(Stored data entries)
<<<<
(** * Document type inference *)

Lemma startswith_spec (p s : str) :
  startswith p s = true <-> exists v, s = p ++ v.
Proof.
  revert s. induction p as [| a p IH]; intros s; simpl.
  - split; [intros _; now exists s | reflexivity].
  - destruct s as [| b s].
    + split; [discriminate | intros [v H]; discriminate].
    + rewrite andb_true_iff, IH. split.
      * intros [Hab [v ->]]. apply Ascii.eqb_eq in Hab. subst. now exists v.
      * intros [v H]. injection H as -> ->.
        split; [apply Ascii.eqb_refl | now exists v].
Qed.

Lemma contains_spec (p s : str) : contains p s = true <-> occurs p s.
Proof.
  unfold occurs. induction s as [| c s IH].
  - simpl. rewrite orb_false_r, startswith_spec. split.
    + intros [v H]. now exists [], v.
    + intros (u & v & H). destruct u; [now exists v | discriminate].
  - simpl. rewrite orb_true_iff, startswith_spec, IH. split.
    + intros [[v H] | (u & v & H)].
      * now exists [], v.
      * exists (c :: u), v. simpl. now rewrite H.
    + intros (u & v & H). destruct u as [| c' u].
      * left. now exists v.
      * right. injection H as _ H. now exists u, v.
Qed.

Lemma contains_false (p s : str) : contains p s = false <-> ~ occurs p s.
Proof.
  rewrite <- contains_spec. destruct (contains p s); split; congruence.
Qed.

Lemma lower_char_idem (c : ascii) : lower_char (lower_char c) = lower_char c.
Proof. destruct c as [[] [] [] [] [] [] [] []]; reflexivity. Qed.

Lemma lower_idem (s : str) : lower (lower s) = lower s.
Proof.
  unfold lower. rewrite map_map. apply map_ext. apply lower_char_idem.
Qed.

Lemma lower_case_variant (f g : str) :
  Forall2 case_variant f g -> lower f = lower g.
Proof.
  induction 1 as [| a b f g Hab _ IH]; simpl; [reflexivity |].
  now rewrite Hab, IH.
Qed.

(** The four cases of the rule, on any name. *)
Lemma substring_rule_cases (f : str) :
  (occurs (lit "gdpr") f /\ substring_rule f = lit "GDPR") \/
  (~ occurs (lit "gdpr") f /\ occurs (lit "hipaa") f /\
   substring_rule f = lit "HIPAA") \/
  (~ occurs (lit "gdpr") f /\ ~ occurs (lit "hipaa") f /\
   occurs (lit "soc2") f /\ substring_rule f = lit "SOC2") \/
  (~ occurs (lit "gdpr") f /\ ~ occurs (lit "hipaa") f /\
   ~ occurs (lit "soc2") f /\ substring_rule f = lit "General").
Proof.
  unfold substring_rule.
  destruct (contains (lit "gdpr") f) eqn:G.
  { left. split; [now apply contains_spec | reflexivity]. }
  apply contains_false in G.
  destruct (contains (lit "hipaa") f) eqn:H.
  { right; left. repeat split; [exact G | now apply contains_spec]. }
  apply contains_false in H.
  destruct (contains (lit "soc2") f) eqn:S2.
  { right; right; left.
    repeat split; [exact G | exact H | now apply contains_spec]. }
  apply contains_false in S2.
  right; right; right. now repeat split.
Qed.

Lemma infer_doc_type_lower (filename : str) :
  infer_doc_type filename = substring_rule (lower filename).
Proof. reflexivity. Qed.

(** C7, as stated, fails: GDPR.txt holds none of the three keywords as
    written, so the stated rule answers General, and the function answers
    GDPR. *)
Lemma uppercase_name_counterexample :
  let f := lit "GDPR.txt" in
  contains (lit "gdpr") f = false /\
  contains (lit "hipaa") f = false /\
  contains (lit "soc2") f = false /\
  substring_rule f = lit "General" /\
  infer_doc_type f = lit "GDPR" /\
  infer_doc_type f <> substring_rule f.
Proof. simpl. repeat split. discriminate. Qed.

(** C7, amended.  The answer is that of the rule on the lower-cased file
    name, the keywords taken in the order gdpr, hipaa, soc2: GDPR when
    gdpr occurs in the lower-cased name; HIPAA when gdpr does not and hipaa
    does; SOC2 when neither does and soc2 does; General when none occurs. *)
Theorem infer_doc_type_by_keyword (filename : str) :
  let f := lower filename in
  infer_doc_type filename = substring_rule f /\
  ((occurs (lit "gdpr") f /\ infer_doc_type filename = lit "GDPR") \/
   (~ occurs (lit "gdpr") f /\ occurs (lit "hipaa") f /\
    infer_doc_type filename = lit "HIPAA") \/
   (~ occurs (lit "gdpr") f /\ ~ occurs (lit "hipaa") f /\
    occurs (lit "soc2") f /\ infer_doc_type filename = lit "SOC2") \/
   (~ occurs (lit "gdpr") f /\ ~ occurs (lit "hipaa") f /\
    ~ occurs (lit "soc2") f /\ infer_doc_type filename = lit "General")).
Proof.
  cbv zeta. split; [reflexivity |].
  rewrite infer_doc_type_lower. apply substring_rule_cases.
Qed.

Lemma upper_char_variant (c : ascii) : case_variant (upper_char c) c.
Proof.
  unfold case_variant. destruct c as [[] [] [] [] [] [] [] []]; reflexivity.
Qed.

Lemma lower_char_variant (c : ascii) : case_variant (lower_char c) c.
Proof. apply lower_char_idem. Qed.

Lemma map_variant (h : ascii -> ascii) (f : str) :
  (forall c, case_variant (h c) c) -> Forall2 case_variant (map h f) f.
Proof.
  intros Hh. induction f as [| c f IH]; simpl; constructor; auto.
Qed.

Lemma infer_doc_type_variant (f g : str) :
  Forall2 case_variant f g -> infer_doc_type f = infer_doc_type g.
Proof.
  intros H. rewrite !infer_doc_type_lower. now rewrite (lower_case_variant f g H).
Qed.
>>>>
=== Brief ===
Wherever the word "right" appears in a line of the records, count that line. Say how many there are, with no other words.

=== Response to this task ===
4